- [Your assignment]
When you reach the line with "development: scipy's [brentq], pandas'" in the listing below, transcribe it and each line after it up to and including the line with "Local Open Scope R_scope.", exactly and with nothing else.

- [Source material]
(** * Zero-curve bootstrap of the Banxico connectors

    A shallow embedding of [src/instruments/bootstrap.py] (the log-linear
    discount-factor interpolator, the implied-DF solver and the per-date
    bootstrap driver) and of the two time-series wrappers named
    [boostrap_mbono_curve] ([bootstrap.py] and [rates_to_curves.py]).

    Number model.  Python floats are read as real numbers: arithmetic is
    exact, [np.exp]/[np.log] are [exp]/[ln], and a missing or non-numeric
    cell (NaN after [pd.to_numeric(..., errors="coerce")]) is a separate
    cell constructor, never a real.  Infinities are outside the model.
    Library code that is not part of the repository is a parameter of the
    development: scipy's [brentq], pandas' [sort_values] (with the contract
    pandas documents for it) and the text parser behind [pd.to_numeric]. *)

From Stdlib Require Import Reals Lra Lia List String Ascii ZArith.
From Stdlib Require Import Permutation Sorted.
From stdpp Require Import gmap.
Import ListNotations.
Local Open Scope R_scope.

(* ------------------------------------------------------------------ *)
(** ** Errors and the error monad                                      *)
(* ------------------------------------------------------------------ *)

(** Every [raise] site of [bootstrap.py] is a [ValueError]; the
    constructors keep them apart by message.  The last four are raised by
    the interpreter or by library code on the inputs named next to them. *)
Inductive error : Type :=
| MissingPrice                         (* "Instrument has neither dirty_price nor clean_price." *)
| InvalidPillars                       (* "Non-positive DF in pillars." *)
| MissingAnchorRate                    (* "Need an 'overnight_rate' row (or a 1-day pillar) ..." *)
| MissingOvernightRate                 (* "Overnight row must carry the rate in dirty_price ..." *)
| MissingFrnPrice                      (* "BONDES F/G/D row must bring clean or dirty price." *)
| UnknownInstrumentType (s : string)   (* "Unknown instrument type: ..." *)
| ZeroDivision                         (* float division by zero *)
| NanToInteger                         (* int(np.floor(nan)) *)
| EmptySequence                        (* xs[0], max(()) or lst[-1] on an empty container *)
| SolverFailure.                       (* raised inside scipy.optimize.brentq *)

Inductive result (A : Type) : Type :=
| Ok (a : A)
| Err (e : error).
Arguments Ok {A} a.
Arguments Err {A} e.

Definition bind {A B : Type} (m : result A) (k : A -> result B) : result B :=
  match m with
  | Ok a => k a
  | Err e => Err e
  end.

Notation "'let*' x ':=' m 'in' k" := (bind m (fun x => k))
  (at level 10, x pattern, m at level 100, k at level 200).

(* ------------------------------------------------------------------ *)
(** ** Numeric helpers                                                 *)
(* ------------------------------------------------------------------ *)

Definition Rleb (a b : R) : bool := if Rle_dec a b then true else false.
Definition Rltb (a b : R) : bool := if Rlt_dec a b then true else false.

(** Python's [round(x, 2)]: nearest multiple of 0.01, halves to even. *)
Definition round_half_even (x : R) : Z :=
  let f := Zfloor x in
  let frac := x - IZR f in
  if Rlt_dec frac (1 / 2) then f
  else if Rlt_dec (1 / 2) frac then (f + 1)%Z
  else if Z.even f then f else (f + 1)%Z.

Definition round2 (x : R) : R := IZR (round_half_even (x * 100)) / 100.

(** [ndarray.astype(int)]: truncation toward zero. *)
Definition astype_int (x : R) : Z := if Rle_dec 0 x then Zfloor x else Zceil x.

(** [np.isclose(a, b)] with numpy's defaults rtol=1e-05, atol=1e-08. *)
Definition isclose (a b : R) : bool := Rleb (Rabs (a - b)) (1e-8 + 1e-5 * Rabs b).

(** [x ** y] on floats with a positive base. *)
Definition fpow (x y : R) : R := Rpower x y.

(** [range(lo, lo + n)] as integers. *)
Fixpoint zrange (lo : Z) (n : nat) : list Z :=
  match n with
  | O => []
  | S m => lo :: zrange (lo + 1) m
  end.

Definition last_opt {A : Type} (l : list A) : option A :=
  match l with
  | [] => None
  | a :: _ => Some (List.last l a)
  end.
(** [handleSendMessage] up to its [await fetch(...)]: everything the
    handler does in the event that submits the form.  [e.preventDefault()]
    touches the event only. *)
Definition handleSendMessage (clock : SubmitClock) (st : State) : State :=
  if is_empty (trim (inputValue st)) then st
  else
    let messageText := trim (inputValue st) in
    let st1 := setIsLoading true st in
    let newMessage :=
      {| id := toString (id_now clock);
         text := JString messageText;
         type := customer;
         timestamp := sent_at clock |} in
    let st2 := setMessages (fun prev => prev ++ [newMessage]) st1 in
    let st3 := setInputValue [] st2 in
    let typingMessage :=
      {| id := str "typing";
         text := JString (str "AI is typing...");
         type := creator;
         timestamp := typing_at clock |} in
    let st4 := setMessages (fun prev => prev ++ [typingMessage]) st3 in
    fetch
      {| Request.url := webhook;
         Request.method := str "POST";
         Request.headers := [(str "Content-Type", str "application/json")];
         Request.body :=
           JSON_stringify (JObject [(str "message", JString messageText)]) |}
      st4.

(** The chain of [if (responseData.response) ... else if ...]: the first
    truthy one of the properties [response], [message], [text]; else the
    value itself when it is a string; else its [JSON.stringify]. *)
Definition extractMessage (responseData : JSON) : Result JSON :=
  r <- member responseData (str "response") ;;
  match if_truthy r with
  | Some v => Return v
  | None =>
      m <- member responseData (str "message") ;;
      match if_truthy m with
      | Some v => Return v
      | None =>
          t <- member responseData (str "text") ;;
          match if_truthy t with
          | Some v => Return v
          | None =>
              match responseData with
              | JString _ => Return responseData
              | _ => Return (JString (JSON_stringify responseData))
              end
          end
      end
  end.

- [Finished exercise]
    development: scipy's [brentq], pandas' [sort_values] (with the contract
    pandas documents for it) and the text parser behind [pd.to_numeric]. *)

From Stdlib Require Import Reals Lra Lia List String Ascii ZArith.
From Stdlib Require Import Permutation Sorted.
From stdpp Require Import gmap.
Import ListNotations.
Local Open Scope R_scope.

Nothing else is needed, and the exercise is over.